[Data to examine]

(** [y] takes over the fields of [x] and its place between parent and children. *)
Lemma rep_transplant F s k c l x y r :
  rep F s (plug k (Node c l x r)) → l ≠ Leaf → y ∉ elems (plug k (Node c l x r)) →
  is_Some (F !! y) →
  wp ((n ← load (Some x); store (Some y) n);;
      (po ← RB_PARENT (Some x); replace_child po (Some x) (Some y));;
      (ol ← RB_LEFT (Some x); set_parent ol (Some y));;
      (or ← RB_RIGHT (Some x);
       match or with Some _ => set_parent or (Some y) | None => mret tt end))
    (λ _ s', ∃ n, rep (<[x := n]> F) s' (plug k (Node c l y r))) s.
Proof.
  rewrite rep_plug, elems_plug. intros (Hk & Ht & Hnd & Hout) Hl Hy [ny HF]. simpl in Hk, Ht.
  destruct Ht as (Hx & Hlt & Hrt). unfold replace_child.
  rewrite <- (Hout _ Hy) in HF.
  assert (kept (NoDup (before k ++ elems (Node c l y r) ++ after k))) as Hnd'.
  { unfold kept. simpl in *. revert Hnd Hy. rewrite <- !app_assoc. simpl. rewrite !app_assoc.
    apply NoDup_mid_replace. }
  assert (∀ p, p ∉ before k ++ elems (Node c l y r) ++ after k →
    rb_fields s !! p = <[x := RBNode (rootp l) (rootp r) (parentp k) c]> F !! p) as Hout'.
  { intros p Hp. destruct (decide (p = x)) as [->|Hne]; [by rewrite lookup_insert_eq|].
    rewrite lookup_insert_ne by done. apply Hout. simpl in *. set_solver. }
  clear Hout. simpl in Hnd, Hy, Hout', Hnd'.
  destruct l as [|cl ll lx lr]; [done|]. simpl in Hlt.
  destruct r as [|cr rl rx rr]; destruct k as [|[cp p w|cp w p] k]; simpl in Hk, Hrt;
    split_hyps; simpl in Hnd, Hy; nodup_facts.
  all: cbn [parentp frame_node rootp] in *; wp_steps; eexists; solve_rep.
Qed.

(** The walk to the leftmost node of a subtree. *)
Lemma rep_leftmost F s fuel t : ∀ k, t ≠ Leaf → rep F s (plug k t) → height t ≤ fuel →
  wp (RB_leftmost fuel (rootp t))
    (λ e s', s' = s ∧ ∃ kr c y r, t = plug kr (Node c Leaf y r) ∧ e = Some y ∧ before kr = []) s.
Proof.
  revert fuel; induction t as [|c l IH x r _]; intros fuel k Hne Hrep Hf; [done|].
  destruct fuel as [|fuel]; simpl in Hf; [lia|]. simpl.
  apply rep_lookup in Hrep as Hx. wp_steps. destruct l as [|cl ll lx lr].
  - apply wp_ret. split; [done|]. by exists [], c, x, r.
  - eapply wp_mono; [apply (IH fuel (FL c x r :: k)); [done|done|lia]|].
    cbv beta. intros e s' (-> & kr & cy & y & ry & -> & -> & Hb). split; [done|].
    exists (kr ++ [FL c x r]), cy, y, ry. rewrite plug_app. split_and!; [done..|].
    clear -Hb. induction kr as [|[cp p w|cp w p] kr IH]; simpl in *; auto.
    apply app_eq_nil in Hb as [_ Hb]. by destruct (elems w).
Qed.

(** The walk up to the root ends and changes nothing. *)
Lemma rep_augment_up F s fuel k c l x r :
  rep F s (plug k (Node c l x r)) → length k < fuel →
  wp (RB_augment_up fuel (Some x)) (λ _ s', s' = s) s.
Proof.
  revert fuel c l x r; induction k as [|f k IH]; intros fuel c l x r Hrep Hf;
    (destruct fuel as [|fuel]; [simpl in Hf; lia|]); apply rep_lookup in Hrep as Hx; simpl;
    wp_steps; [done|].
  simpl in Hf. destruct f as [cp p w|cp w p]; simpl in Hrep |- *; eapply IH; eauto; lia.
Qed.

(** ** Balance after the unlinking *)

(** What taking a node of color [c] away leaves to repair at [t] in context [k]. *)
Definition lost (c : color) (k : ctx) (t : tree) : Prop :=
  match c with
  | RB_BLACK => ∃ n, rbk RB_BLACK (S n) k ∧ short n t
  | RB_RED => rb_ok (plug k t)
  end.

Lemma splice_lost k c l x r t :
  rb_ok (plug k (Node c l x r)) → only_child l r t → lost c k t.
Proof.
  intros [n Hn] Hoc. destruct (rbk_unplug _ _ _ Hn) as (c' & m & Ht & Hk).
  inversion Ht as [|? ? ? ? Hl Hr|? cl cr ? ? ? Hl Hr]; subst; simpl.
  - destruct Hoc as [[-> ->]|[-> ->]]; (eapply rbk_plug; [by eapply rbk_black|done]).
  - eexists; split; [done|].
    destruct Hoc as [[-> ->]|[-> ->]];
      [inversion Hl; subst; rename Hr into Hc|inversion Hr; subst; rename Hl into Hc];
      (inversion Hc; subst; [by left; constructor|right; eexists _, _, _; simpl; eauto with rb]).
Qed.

[/Data to examine]

- [To do]
Look above for the line holding "apply app_eq_nil in" and the line holding "revert fuel c". Retype both, and every line between them, word for word and nothing else.

- [Problem solution]
    apply app_eq_nil in Hb as [_ Hb]. by destruct (elems w).
Qed.

(** The walk up to the root ends and changes nothing. *)
Lemma rep_augment_up F s fuel k c l x r :
  rep F s (plug k (Node c l x r)) → length k < fuel →
  wp (RB_augment_up fuel (Some x)) (λ _ s', s' = s) s.
Proof.
  revert fuel c l x r; induction k as [|f k IH]; intros fuel c l x r Hrep Hf;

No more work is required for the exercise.